I wondered…was there any use in worrying if all of my problems had solutions?
How is it that after all these blessings, I feel the need to worry about how we’ll meet the monthly bills?! Every day, month, and year I have been more than taken care of. My life is overflowing with Divine Mother’s grace. I know it is She who has always been watching over me, feeding me, and clothing me every day of my life.
My husband and I now have a wonderful three month old son, and since his birth I’ve had some time off from teaching yoga to bond deeply with this special soul. The connection we have made is unlike any other relationship I’ve had. I know now why mothers will do anything for their children. It is an honor to serve them.
Recently I was asked to teach again. It would be my first class since being a mother. All I could think about was everything that could go wrong if I were to leave my baby for two hours.
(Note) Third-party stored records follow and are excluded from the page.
(* ================================================================== *)
(** * The proxy under every schedule *)
(* ================================================================== *)

Lemma closed_on_sock {A} fd fd' (bad : A) f w :
  (forall c, is_closed c = true -> is_closed (f c).2 = true) ->
  closed fd w -> closed fd (on_sock fd' bad f w).2.
Proof.
  intros Hf (s & Hs & Hc). unfold on_sock.
  destruct (socks w !! fd') as [c|] eqn:E; [|exists s; auto].
  destruct (f c) as [x c'] eqn:Efc. unfold closed. cbn [snd socks with_socks].
  destruct (decide (fd' = fd)) as [->|Hne].
  - exists c'. split; [apply list_lookup_insert_eq; eapply lookup_lt_Some; eauto|].
    assert (c = s) by congruence. subst c.
    specialize (Hf s Hc). now rewrite Efc in Hf.
  - exists s. split; [|exact Hc]. now rewrite list_lookup_insert_ne.
Qed.

Lemma conn_Read_closed n c : is_closed c = true -> is_closed (conn_Read n c).2 = true.
Proof. intros H. unfold conn_Read. now rewrite H. Qed.

Lemma conn_Write_closed p c : is_closed c = true -> is_closed (conn_Write p c).2 = true.
Proof. intros H. unfold conn_Write. now rewrite H. Qed.

Lemma conn_Close_closed c : is_closed (conn_Close c).2 = true.
Proof. reflexivity. Qed.

Lemma closed_copy_step fd dst src st w :
  closed fd w -> closed fd (copy_step dst src st w).2.
Proof.
  intros H. destruct st as [|chunk er|e]; cbn [copy_step].
  - rewrite bind_run. unfold net_Read.
    pose proof (closed_on_sock fd src ([], Some NetClosed) (conn_Read copyBufSize) w
                  (conn_Read_closed _) H) as H'.
    destruct (on_sock src _ _ w) as [[chunk er] w']. now destruct chunk.
  - rewrite bind_run. unfold net_Write.
    pose proof (closed_on_sock fd dst (0, Some NetClosed) (conn_Write chunk) w
                  (conn_Write_closed _) H) as H'.
    destruct (on_sock dst _ _ w) as [[nw [e|]] w']; [exact H'|].
    now destruct (negb _).
  - exact H.
Qed.

Lemma closed_net_Close fd fd' w : closed fd w -> closed fd (net_Close fd' w).2.
Proof. apply closed_on_sock. intros c _. apply conn_Close_closed. Qed.

Lemma net_Close_closed fd w : fd < length (socks w) -> closed fd (net_Close fd w).2.
Proof.
  intros H. destruct (net_Close_closes fd w H) as (s & Hs & Hc & _). now exists s.
Qed.

Lemma length_socks_on_sock {A} fd (bad : A) f w :
  length (socks (on_sock fd bad f w).2) = length (socks w).
Proof. apply (frames_on_sock fd bad f w). Qed.

Lemma length_socks_copy_step dst src st w :
  length (socks (copy_step dst src st w).2) = length (socks w).
Proof.
  destruct st as [|chunk er|e]; cbn [copy_step]; [| |reflexivity].
  - rewrite bind_run. unfold net_Read.
    pose proof (length_socks_on_sock src ([], Some NetClosed) (conn_Read copyBufSize) w) as H.
    destruct (on_sock src _ _ w) as [[chunk er] w']. now destruct chunk.
  - rewrite bind_run. unfold net_Write.
    pose proof (length_socks_on_sock dst (0, Some NetClosed) (conn_Write chunk) w) as H.
    destruct (on_sock dst _ _ w) as [[nw [e|]] w']; [exact H|]. now destruct (negb _).
Qed.

Lemma length_socks_proxy_step a b t st w :
  length (socks (proxy_step a b t st w).2) = length (socks w).
Proof.
  destruct t; cbn [proxy_step].
  - destruct (copyAB st) eqn:E; try (destruct (sentAB st); reflexivity).
    all: rewrite bind_run; pose proof (length_socks_copy_step a b (copyAB st) w) as H;
      rewrite E in H; now destruct (copy_step a b _ w).
  - destruct (copyBA st) eqn:E; try (destruct (sentBA st); reflexivity).
    all: rewrite bind_run; pose proof (length_socks_copy_step b a (copyBA st) w) as H;
      rewrite E in H; now destruct (copy_step b a _ w).
  - destruct (caller st); try (destruct (errCh st); reflexivity); try reflexivity.
    all: rewrite bind_run.
    + pose proof (length_socks_on_sock a (Some NetClosed) conn_Close w) as H.
      unfold net_Close. now destruct (on_sock a _ _ w).
    + pose proof (length_socks_on_sock b (Some NetClosed) conn_Close w) as H.
      unfold net_Close. now destruct (on_sock b _ _ w).
Qed.

Lemma copy_step_not_sent dst src st w :
  (forall e, st <> Finished e) \/ (copy_step dst src st w).1 = st.
Proof. destruct st; [left|left|right]; try discriminate; reflexivity. Qed.

(** Every step of the goroutines of [proxy] keeps the bookkeeping. *)
Lemma proxy_step_bookkeeping a b t st w :
  a < length (socks w) -> b < length (socks w) ->
  proxy_inv a b st w ->
  proxy_inv a b (proxy_step a b t st w).1 (proxy_step a b t st w).2.
Proof.
  intros Ha Hb Hself. pose proof Hself as (HAB & HBA & (got & Hgot & Hperm) & Hcl).
  assert (Hkeep : forall m : M CopyState,
            (forall fd w0, closed fd w0 -> closed fd (m w0).2) ->
            match caller st with
            | AwaitFirst | CloseA _ => True
            | CloseB _ => closed a (m w).2
            | AwaitSecond _ | Returned _ => closed a (m w).2 /\ closed b (m w).2
            end).
  { intros m Hm. destruct (caller st); auto; destruct Hcl; auto. }
  destruct t; cbn [proxy_step].
  - (* io.Copy(a, b) *)
    destruct (copyAB st) as [|chunk er|e] eqn:E.
    3:{ destruct (sentAB st) eqn:Es; cbn [mret M_ret ret fst snd]; [exact Hself|].
        unfold proxy_inv. cbn [copyAB sentAB copyBA sentBA errCh caller].
        split; [intros _; eauto|]. split; [exact HBA|]. split; [|exact Hcl].
        exists got. split; [exact Hgot|].
        unfold sent_results in *. cbn [copyAB sentAB copyBA sentBA]. rewrite Es in Hperm.
        rewrite ?E in *. cbn [copy_result app] in *.
        rewrite app_assoc. eapply Permutation_trans; [apply Permutation_app_comm|].
        cbn [app]. now apply perm_skip. }
    all: rewrite bind_run.
    all: specialize (Hkeep (copy_step a b (copyAB st))
                       (fun fd w0 => closed_copy_step fd a b (copyAB st) w0)).
    all: rewrite E in Hkeep.
    all: destruct (copy_step a b _ w) as [cs' w'] eqn:Est; cbn [mret M_ret ret fst snd] in *.
    all: assert (Hs : sentAB st = false)
           by (destruct (sentAB st); [destruct (HAB eq_refl); congruence|reflexivity]).
    all: unfold proxy_inv; cbn [copyAB sentAB copyBA sentBA errCh caller].
    all: split; [rewrite Hs; discriminate|]; split; [exact HBA|]; split; [|exact Hkeep].
    all: exists got; split; [exact Hgot|].
    all: unfold sent_results in *; cbn [copyAB sentAB copyBA sentBA]; rewrite Hs in *.
    all: exact Hperm.
  - (* io.Copy(b, a) *)
    destruct (copyBA st) as [|chunk er|e] eqn:E.
    3:{ destruct (sentBA st) eqn:Es; cbn [mret M_ret ret fst snd]; [exact Hself|].
        unfold proxy_inv. cbn [copyAB sentAB copyBA sentBA errCh caller].
        split; [exact HAB|]. split; [intros _; eauto|]. split; [|exact Hcl].
        exists got. split; [exact Hgot|].
        unfold sent_results in *. cbn [copyAB sentAB copyBA sentBA]. rewrite Es in Hperm.
        rewrite ?E in *. cbn [copy_result] in *. rewrite app_nil_r in Hperm.
        rewrite app_assoc. now apply Permutation_app_tail. }
    all: rewrite bind_run.
    all: specialize (Hkeep (copy_step b a (copyBA st))
                       (fun fd w0 => closed_copy_step fd b a (copyBA st) w0)).
    all: rewrite E in Hkeep.
    all: destruct (copy_step b a _ w) as [cs' w'] eqn:Est; cbn [mret M_ret ret fst snd] in *.
    all: assert (Hs : sentBA st = false)
           by (destruct (sentBA st); [destruct (HBA eq_refl); congruence|reflexivity]).
    all: unfold proxy_inv; cbn [copyAB sentAB copyBA sentBA errCh caller].
    all: split; [exact HAB|]; split; [rewrite Hs; discriminate|]; split; [|exact Hkeep].
    all: exists got; split; [exact Hgot|].
    all: unfold sent_results in *; cbn [copyAB sentAB copyBA sentBA]; rewrite Hs in *.
    all: exact Hperm.
  - (* the caller *)
    destruct (caller st) as [|e1|e1|e1|e] eqn:Ec.
    + destruct (errCh st) as [|err1 ch] eqn:Ech; cbn [mret M_ret ret fst snd];
        [exact Hself|].
      unfold proxy_inv. cbn [copyAB sentAB copyBA sentBA errCh caller].
      split; [exact HAB|]. split; [exact HBA|]. split; [|exact I].
      exists [err1]. split; [reflexivity|].
      cbn in Hgot. subst got. exact Hperm.
    + rewrite bind_run. pose proof (net_Close_closed a w Ha) as Hc.
      destruct (net_Close a w) as [x w']. cbn [mret M_ret ret fst snd] in *.
      unfold proxy_inv. cbn [copyAB sentAB copyBA sentBA errCh caller].
      split; [exact HAB|]. split; [exact HBA|]. split; [|exact Hc].
      exists got. auto.
    + rewrite bind_run. pose proof (net_Close_closed b w Hb) as Hc.
      pose proof (closed_net_Close a b w Hcl) as Hc'.
      destruct (net_Close b w) as [x w']. cbn [mret M_ret ret fst snd] in *.
      unfold proxy_inv. cbn [copyAB sentAB copyBA sentBA errCh caller].
      split; [exact HAB|]. split; [exact HBA|]. split; [|split; [exact Hc'|exact Hc]].
      exists got. auto.
    + destruct (errCh st) as [|err2 ch] eqn:Ech; cbn [mret M_ret ret fst snd];
        [exact Hself|].
      unfold proxy_inv. cbn [copyAB sentAB copyBA sentBA errCh caller].
      split; [exact HAB|]. split; [exact HBA|]. split; [|exact Hcl].
      exists [e1; err2]. split; [exists e1, err2; auto|].
      cbn in Hgot. subst got. exact Hperm.
    + cbn [mret M_ret ret fst snd]. exact Hself.
Qed.

Lemma proxy_run_eq a b sched st w :
  proxy_run a b sched st w =
    match caller st with
    | Returned _ => ((st, sched), w)
    | _ =>
        match sched with
        | [] => ((st, []), w)
        | t :: sched' =>
            let '(st', w') := proxy_step a b t st w in proxy_run a b sched' st' w'
        end
    end.
Proof. destruct sched; cbn [proxy_run]; destruct (caller st); reflexivity. Qed.

Lemma proxy_run_bookkeeping a b sched : forall st w,
  a < length (socks w) -> b < length (socks w) ->
  proxy_inv a b st w ->
  proxy_inv a b (proxy_run a b sched st w).1.1 (proxy_run a b sched st w).2
  /\ length (socks (proxy_run a b sched st w).2) = length (socks w).
Proof.
  induction sched as [|t sched IH]; intros st w Ha Hb Hinv; rewrite proxy_run_eq.
  - destruct (caller st); auto.
  - destruct (caller st) eqn:Ec; auto.
    all: pose proof (proxy_step_bookkeeping a b t st w Ha Hb Hinv) as Hstep.
    all: pose proof (length_socks_proxy_step a b t st w) as Hlen.
    all: destruct (proxy_step a b t st w) as [st' w']; cbn [fst snd] in *.
    all: destruct (IH st' w' ltac:(lia) ltac:(lia) Hstep) as [H1 H2].
    all: split; [exact H1|lia].
Qed.

Lemma proxy_start_inv a b w : proxy_inv a b proxy_start w.
Proof.
  unfold proxy_inv, proxy_start. cbn. split; [discriminate|]. split; [discriminate|].
  split; [|exact I]. exists []. split; [reflexivity|]. constructor.
Qed.

Lemma proxy_eq a b w :
  proxy a b w =
    let '((st, sched'), w') := proxy_run a b (schedule w) proxy_start w in
    (match caller st with Returned e => Some e | _ => None end, with_schedule sched' w').
Proof.
  unfold proxy. rewrite bind_run. unfold get. cbn iota beta. rewrite bind_run.
  fold proxy_start. destruct (proxy_run a b (schedule w) proxy_start w) as [[st sched'] w'].
  rewrite bind_run. unfold modify. cbn iota beta. now destruct (caller st).
Qed.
My husband was absolutely confident that all would go well, but I continued to have lingering doubts. Questions kept forming in my mind that began with the words, “What if…?”
Finally listening to my husband’s advice, I decided that there was going to be a solution to the separation anxiety I was experiencing. Even though I couldn’t see the solution yet, it was my choice to believe there was one. The day of the class was approaching.
In my meditations I prayed deeply for guidance and reassurance that all would go well — that our little baby boy would be happy and safe. As I prayed, it struck me that I was praying to the Giver behind all gifts, the One who had watched over me every moment of my life, and who was now watching over my son’s life. I wasn’t the one taking care of him! He wasn’t even my son! How foolish of me to think I was the only one who could take care of all his needs. It was Divine Mother who brought him into my life in the first place. He belongs to Her!
God uses many channels to love his children, and in my present situation I realized that He was going to flow through my husband who would be watching our baby.
I decided to complete my meditations every day with a powerful affirmation by our Guru Paramhansa Yogananda. It is often given to guests at The Expanding Light who are interested in making changes in their way of thinking and acting. “I will go forth in perfect faith, in the power of Omnipresent Good, knowing that I will receive what I need at the time that I need it.”
I paid close attention to each word from this affirmation and realized that my solution was right there in the first sentence. “I will go forth in perfect FAITH.” All I had to do was trust.
When I taught my first yoga class as a mother, it was with confidence and joy. When I arrived home, I found two happy boys lying in the grass smiling and laughing. I am deeply grateful to Divine Mother for Her endless gifts which are all designed to lead us to our eternal freedom.